Gemini Selesaikan Soal Sulit yang Gagal Dijawab Tim Manusia
Sementara itu, Gemini 2.5 Deep Think dari Google DeepMind menyelesaikan 10 dari 12 soal dalam waktu 677 menit. Berdasarkan peringkat manusia, skor ini setara dengan posisi kedua dunia. Yang mengejutkan, Gemini juga berhasil memecahkan satu soal kompleks yang tidak bisa diselesaikan oleh tim universitas mana pun — yakni soal distribusi cairan melalui saluran.
Google menjelaskan bahwa Gemini menerapkan konsep minimax theorem untuk menemukan aliran cairan optimal, menganalisis prioritas tiap wadah, dan memperkirakan urutan pengisian terbaik hingga mencapai solusi efisien.
Kompetisi ICPC 2025: AI vs Mahasiswa dari 139 Universitas Dunia
ICPC 2025 diikuti oleh 139 universitas dari 103 negara, termasuk kampus-kampus terkemuka seperti Harvard, MIT, Universitas Tokyo, dan Universitas Tsinghua. Para peserta ditantang menyelesaikan soal algoritmik kompleks dalam waktu lima jam. Peringkat ditentukan berdasarkan jumlah soal yang benar dan kecepatan penyelesaiannya.
Adapun medali emas untuk kategori tim manusia diraih oleh:
- Universitas Negeri St.
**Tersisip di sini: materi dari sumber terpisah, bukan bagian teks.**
(** X11.  After [render_sidebar] every displayed mechanic is a mechanic of
    the impact frame; in the top-N mode, which is also the mode of a fresh
    session, the displayed mechanics are the first N of the ranking by
    Impact, N being the value of the slider; otherwise they are the former
    ones without those that are no longer in the data, in the same
    order. *)
Theorem X11_render_sidebar_displayed_mechanics :
  forall (df : list MechanicTrends.row)
         (idf : list MechanicTrends.impact_row)
         (inp : MechanicTrends.inputs) (s : MechanicTrends.session),
    let s' := fst (fst (fst (MechanicTrends.render_sidebar df idf inp s))) in
    let top_n :=
      MechanicTrends.default
        (MechanicTrends.default 10%nat (MechanicTrends.impact_top_n s))
        (MechanicTrends.top_n_slider inp) in
    exists displayed,
      MechanicTrends.selected_mechanics s' = Some displayed /\
      Forall (fun m => In m (map MechanicTrends.i_mechanic idf)) displayed /\
      MechanicTrends.impact_top_n s' = Some top_n /\
      (MechanicTrends.use_impact_top_n s <> Some false ->
       displayed = firstn top_n (MechanicTrends.sorted_by_impact idf)) /\
      (forall former,
         MechanicTrends.use_impact_top_n s = Some false ->
         MechanicTrends.selected_mechanics s = Some former ->
         displayed
         = filter (fun m => St.mem_str m (map MechanicTrends.i_mechanic idf))
                  former).
Proof.
  intros df idf inp s s' top_n.
  destruct (render_sidebar_selected df idf inp s) as [Hn Hsel].
  cbv zeta in Hn, Hsel. fold s' top_n in Hn, Hsel.
  assert (Hvalid : forall m,
            St.mem_str m (MechanicTrends.sorted_by_count idf)
            = St.mem_str m (map MechanicTrends.i_mechanic idf)).
  { intros m. apply eq_true_iff_eq.
    now rewrite !mem_str_In, sorted_by_count_In. }
  eexists. split; [exact Hsel|]. split; [|split; [exact Hn|split]].
  - apply Forall_forall. intros m Hm. apply filter_In in Hm.
    destruct Hm as [_ Hm]. apply mem_str_In in Hm.
    now apply sorted_by_count_In.
  - intros Hmode.
    assert (E : match MechanicTrends.use_impact_top_n s with
                | Some false =>
                    MechanicTrends.default
                      (firstn 10 (MechanicTrends.sorted_by_count idf))
                      (MechanicTrends.selected_mechanics s)
                | _ => firstn top_n (MechanicTrends.sorted_by_impact idf)
                end = firstn top_n (MechanicTrends.sorted_by_impact idf)).
    { destruct (MechanicTrends.use_impact_top_n s) as [[|]|];
        [reflexivity | contradiction | reflexivity]. }
    rewrite E. apply filter_all. intros m Hm. apply In_firstn in Hm.
    apply mem_str_In, sorted_by_count_In.
    exact (proj1 (sorted_by_impact_In _ _) Hm).
  - intros former Hmode Hf. rewrite Hmode, Hf.
    cbn [MechanicTrends.default]. apply filter_ext. exact Hvalid.
Qed.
Petersburg (Rusia)
- Universitas Tokyo (Jepang)
- Universitas Jiaotong Beijing (Tiongkok)
- Universitas Tsinghua (Tiongkok)
Tim dari Harvard dan MIT mewakili peringkat tertinggi dari Amerika Serikat dengan medali perak.
AI Semakin Dekat Menggeser Dominasi Manusia di Kompetisi Pemrograman
Prestasi GPT-5 dan Gemini di ICPC 2025 menjadi bukti kemajuan pesat kecerdasan buatan dalam menyelesaikan soal-soal tingkat tinggi, bahkan di ajang akademik dan teknis paling bergengsi di dunia.
Baik OpenAI maupun Google DeepMind menunjukkan bahwa AI kini bukan hanya asisten digital, tetapi juga kompetitor serius di ranah teknis yang selama ini didominasi manusia.